Пулька кончилась. Незнакомец проигрался. Он считал свой проигрыш в двадцать рублей, выигравшие же числили за ним пятьсот.
— По скольку же мы играли? — спросил незнакомец. — Разве не по пятой?
— Не по пятой, а по пяти! — уточнил Бесо.
Все остальные подтвердили: по пяти.
— Что ж, проигрыш есть проигрыш. Извольте! — и незнакомец извлек из бумажника пять сотенных.
Тут в каюту вошел Коранашвили и по-грузински обратился к незнакомцу:
— Вот вы где? А я-то ищу... Ну и кто проиграл?
— Я немного проиграл, но ничего не попишешь... А вы заскучали без меня? — на чистейшем грузинском ответил незнакомец. Затем обернулся к студентам, у которых от изумления отвисли челюсти. — Юноши, спасибо, что помогли скоротать время. Ваш покорный слуга Баграт Давиташвили! — он каждому пожал руку и добавил: — Прошу оказать мне честь, отобедать со мной.

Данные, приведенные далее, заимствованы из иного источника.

(** A header line of the search tool: the file of the lines below it. *)
Definition search_file_line (st : search_state) (content : bytes) : search_state :=
  let stats := ss_stats st in
  let stats :=
    if (length stats <? STATS_MAX)%nat && bool_decide (ds4_tc_find_file stats content = None)
    then stats ++ [new_stat content] else stats in
  mkSearch stats (Some content) (ss_show st ++ [true]).

(** A match in [file_name], if there is one. *)
Definition search_match_line (st : search_state) (text : bytes) (l : ds4_tc_line)
    (file_name : option bytes) : search_state :=
  let stats := ss_stats st in
  let si := f ← file_name; ds4_tc_find_file stats f in
  let '(stats, si) :=
    match si with
    | Some i => (stats, Some i)
    | None =>
        if (length stats <? STATS_MAX)%nat
        then (stats ++ [new_stat (default [] file_name)], Some (length stats))
        else (stats, None)
    end in
  let important := ds4_tc_line_important text l in
  match si with
  | Some i =>
      let s := default (new_stat []) (stats !! i) in
      let s := mkStat (fs_name s) (fs_total s + 1) (fs_shown s) in
      let show := (fs_shown s <? 5) || important in
      let s := if show then mkStat (fs_name s) (fs_total s) (fs_shown s + 1) else s in
      mkSearch (<[i := s]> stats) (ss_current st) (ss_show st ++ [show])
  | None => mkSearch stats (ss_current st) (ss_show st ++ [important])
  end.

(** The body of the loop; [strstr(lp, ...)] looks to the end of the text. *)
Definition search_line (text : bytes) (st : search_state) (l : ds4_tc_line) : search_state :=
  let lp := drop (ln_start l) text in
  let content := line_content text l in
  if (length content =? 0)%nat then mkSearch (ss_stats st) (ss_current st) (ss_show st ++ [false])
  else if ds4_tc_looks_grep_line content then
    search_match_line st text l (Some (take (span_len (fun c => negb (c =? ch ":")) content) content))
  else if ds4_tc_looks_numbered_match_line content && bool_decide (is_Some (ss_current st)) then
    search_match_line st text l (ss_current st)
  else if negb (byte_is content 0 32) && negb (byte_is content 0 9) &&
          negb (contains (bs "matches shown") (cstr lp))
  then search_file_line st content
  else mkSearch (ss_stats st) (ss_current st) (ss_show st ++ [false]).

Definition search_scan (text : bytes) (lines : list ds4_tc_line) : search_state :=
  fold_left (search_line text) lines (mkSearch [] None []).

Definition search_header (n shown : nat) (omitted : Z) : bytes :=
  bl "[search output compressed]" ++ bs "original_lines: " ++ nat_dec n ++ nl ++
  bs "shown_lines: " ++ nat_dec shown ++ nl ++ bs "omitted_lines: " ++ dec omitted ++ nl ++
  bl "matches_by_file:".

Definition stat_line (s : ds4_tc_file_stat) : bytes :=
  bs "- " ++ cstr (fs_name s) ++ bs ": " ++ dec_int (fs_total s) ++ bs " matches, shown " ++
  dec_int (fs_shown s) ++ nl.

Fixpoint search_stats_emit (stats : list ds4_tc_file_stat) (b : B) : option B :=
  match stats with
  | [] => Some b
  | s :: stats' =>
      match cstr (fs_name s) with
      | [] => search_stats_emit stats' b
      | _ => b ← gb_append b (stat_line s); search_stats_emit stats' b
      end
  end.

(** The marked lines, until the buffer is over the limit. *)
Fixpoint tc_emit_shown (text : bytes) (lines : list ds4_tc_line) (show : list bool) (b : B) : option B :=
  match lines, show with
  | l :: lines', s :: show' =>
      if negb s then tc_emit_shown text lines' show' b
      else if DS4_TOOL_COMPRESS_MAX_INLINE_BYTES <? gb_len b then Some b
      else b ← ds4_tc_append_line b text l; tc_emit_shown text lines' show' b
  | _, _ => Some b
  end.

Definition ds4_tc_compress_search (mem : Z -> bool) (text : bytes) : ds4_tc_candidate :=
  let strategy := bs "search_compressor" in
  match ds4_tc_split_lines mem text with
  | None => mkCandidate None 0 strategy
  | Some lines =>
      let n := length lines in
      if negb (mem (Z.max 1 (Z.of_nat n))) then mkCandidate None 0 strategy
      else
        let st := search_scan text lines in
        let shown := count_true (ss_show st) in
        let omitted := omitted_of n shown in
        mkCandidate
          (gb_bytes <$>
            (b ← gb_append gb_empty (search_header n shown omitted);
             b ← search_stats_emit (ss_stats st) b;
             b ← gb_append b (nl ++ bl "Top matches:");
             tc_emit_shown text lines (ss_show st) b))
          omitted strategy
  end.

(** ** Diffs *)

Record diff_state := mkDiff {
  ds_files : nat;
  ds_plus : nat;
  ds_minus : nat;
  ds_shown : nat;
  ds_body : B
}.

Definition diff_count (text : bytes) (st : diff_state) (l : ds4_tc_line) : option diff_state :=
  let starts s := ds4_tc_line_starts_with text l (bs s) in
  let content := line_content text l in
  let '(mkDiff files plus minus shown body) := st in
  if starts "diff --git"%string then Some (mkDiff (S files) plus minus shown body)
  else if starts "@@ "%string then Some st
  else if starts "+++ "%string || starts "--- "%string then Some st
  else if byte_is content 0 (ch "+") && negb (starts "+++"%string)
  then Some (mkDiff files (S plus) minus shown body)
  else if byte_is content 0 (ch "-") && negb (starts "---"%string)
  then Some (mkDiff files plus (S minus) shown body)
  else None.

Definition diff_line (text : bytes) (st : diff_state) (l : ds4_tc_line) : diff_state :=
  match diff_count text st l with
  | None => st
  | Some (mkDiff files plus minus shown body) =>
      if gb_len body <? DS4_TOOL_COMPRESS_MAX_INLINE_BYTES then
        match ds4_tc_append_line body text l with
        | Some body => mkDiff files plus minus (S shown) body
        | None => mkDiff files plus minus shown body
        end
      else mkDiff files plus minus shown body
  end.

Definition diff_header (files plus minus shown : nat) (omitted : Z) : bytes :=
  bl "[diff compressed]" ++ bs "files_changed: " ++ nat_dec files ++ nl ++
  bs "summary: +" ++ nat_dec plus ++ bs " -" ++ nat_dec minus ++ nl ++
  bs "shown_lines: " ++ nat_dec shown ++ nl ++ bs "omitted_lines: " ++ dec omitted ++ nl ++
  bl "shown_hunks:".

Definition ds4_tc_compress_diff (mem : Z -> bool) (text : bytes) : ds4_tc_candidate :=
  let strategy := bs "diff_compressor" in
  match ds4_tc_split_lines mem text with
  | None => mkCandidate None 0 strategy
  | Some lines =>
      let '(mkDiff files plus minus shown body) :=
        fold_left (diff_line text) lines (mkDiff 0 0 0 0 gb_empty) in
      let omitted := omitted_of (length lines) shown in
      mkCandidate
        (gb_bytes <$>
          (b ← gb_append gb_empty (diff_header files plus minus shown omitted);
           gb_append b (cstr (gb_bytes body))))
        omitted strategy
  end.

(** ** JSON arrays *)

Definition last_is_nl (b : B) : bool := bool_decide (List.last (gb_bytes b) 0 = 10).

Definition json_header (objects head : nat) (tail : bool) : bytes :=
  bl "[json array compressed]" ++ bs "estimated_items: " ++ nat_dec objects ++ nl ++
  bs "shown: first " ++ nat_dec head ++ bs " bytes" ++
  (if tail then bs " + last 4000 bytes" else []) ++ nl ++ nl ++ bl "sample_first:".

Definition ds4_tc_compress_json_array (text : bytes) : ds4_tc_candidate :=
  let len := length text in
  let objects := length (List.filter (fun c => c =? ch "{") text) in
  let head := Nat.min len (Z.to_nat 6000) in
  let tail := if (head + Z.to_nat 4000 <? len)%nat then Z.to_nat 4000 else O in
  mkCandidate
    (gb_bytes <$>
      (b ← gb_append gb_empty (json_header objects head (0 <? tail)%nat);
       b ← gb_append b (take head text);
       b ← (if (0 <? head)%nat && negb (last_is_nl b) then gb_append b nl else Some b);
       if (0 <? tail)%nat then
         b ← gb_append b (nl ++ bl "sample_last:");
         b ← gb_append b (drop (len - tail) text);
         if negb (last_is_nl b) then gb_append b nl else Some b
       else Some b))
    0 (bs "json_array_compressor").

(** ** Files *)

(** A run of lines, until the buffer is over the limit. *)
Fixpoint tc_emit (text : bytes) (lines : list ds4_tc_line) (b : B) : option B :=
  match lines with
  | [] => Some b
  | l :: lines' =>
      if DS4_TOOL_COMPRESS_MAX_INLINE_BYTES <? gb_len b then Some b
      else b ← ds4_tc_append_line b text l; tc_emit text lines' b
  end.

Definition file_header (n head : nat) (tail : bool) (omitted : Z) : bytes :=
  bl "[file content compressed]" ++ bs "original_lines: " ++ nat_dec n ++ nl ++
  bs "shown: head " ++ nat_dec head ++ bs " lines" ++
  (if tail then bs " + tail 80 lines" else []) ++ nl ++
  bs "omitted_lines: " ++ dec omitted ++ nl ++ nl ++ bl "head:".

Сегодня все студенты — мои гости. До свидания, господа! — и вышел.
Трое друзей, сгорая от стыда, остались в каюте.
Наконец они собрались с духом и отправились к Давиташвили.
— Извините, вышло недоразумение, мы играли не совсем чисто...
Давиташвили с улыбкой утешил их:
— Не переживайте, молодые люди, все справедливо. От меня не убудет, а вам деньги пригодятся: купите на них книги... Нет, нет, пожалуйста, забудьте. Вы меня обидите... Вот и время обеда приспело, прошу всех ко мне...
Столовая наполнилась студентами и вслед за тем звуками дудука, веселыми возгласами, пением "Мравалжамиэр", хохотом и краснобайством...
Под конец и Квачи взял слово.
— Господа! — обратился он к застолью. — Друзья!.. В конце концов жизнь одолеет нас всех, всех согнет в дугу и раздавит. Но в одном нас не одолеть, одного не отнять: мы грузины! В наших жилах течет благородная кровь. Мы с молоком матери впитали чувство и понятие чести, братства и товарищества! С колыбели вошло в наши плоть и кровь сознание святого долга перед соотечественниками, перед нашей прекрасной Грузией! Безжалостная жизнь растопчет цветы нашей юности, погасит даже солнце, но ей никогда не отнять у нас рыцарства, мужества и чести! Я сказал и повторю — ни-ког-да! Господа! Друзья! Братья! Прошу поднять этот тост за лучшего представителя, за воплощение рыцарства, мужества и благородства, за нашего сегодняшнего хозяина, хлебосольного и щедрого грузина — Баграта Давиташвили! Ура Грузии, взрастившей такого сына!
— Ура-а! Ура-а! Слава! — гремел переполненный зал.
Визжал туш, звенели бокалы, все вскочили. Одни целовали господина Давиташвили, другие — юного златоуста Квачантирадзе, третьи — друг друга.
За тушем грянула лезгинка, за лезгинкой — картули, ган-да-ган... И все смешалось в зале...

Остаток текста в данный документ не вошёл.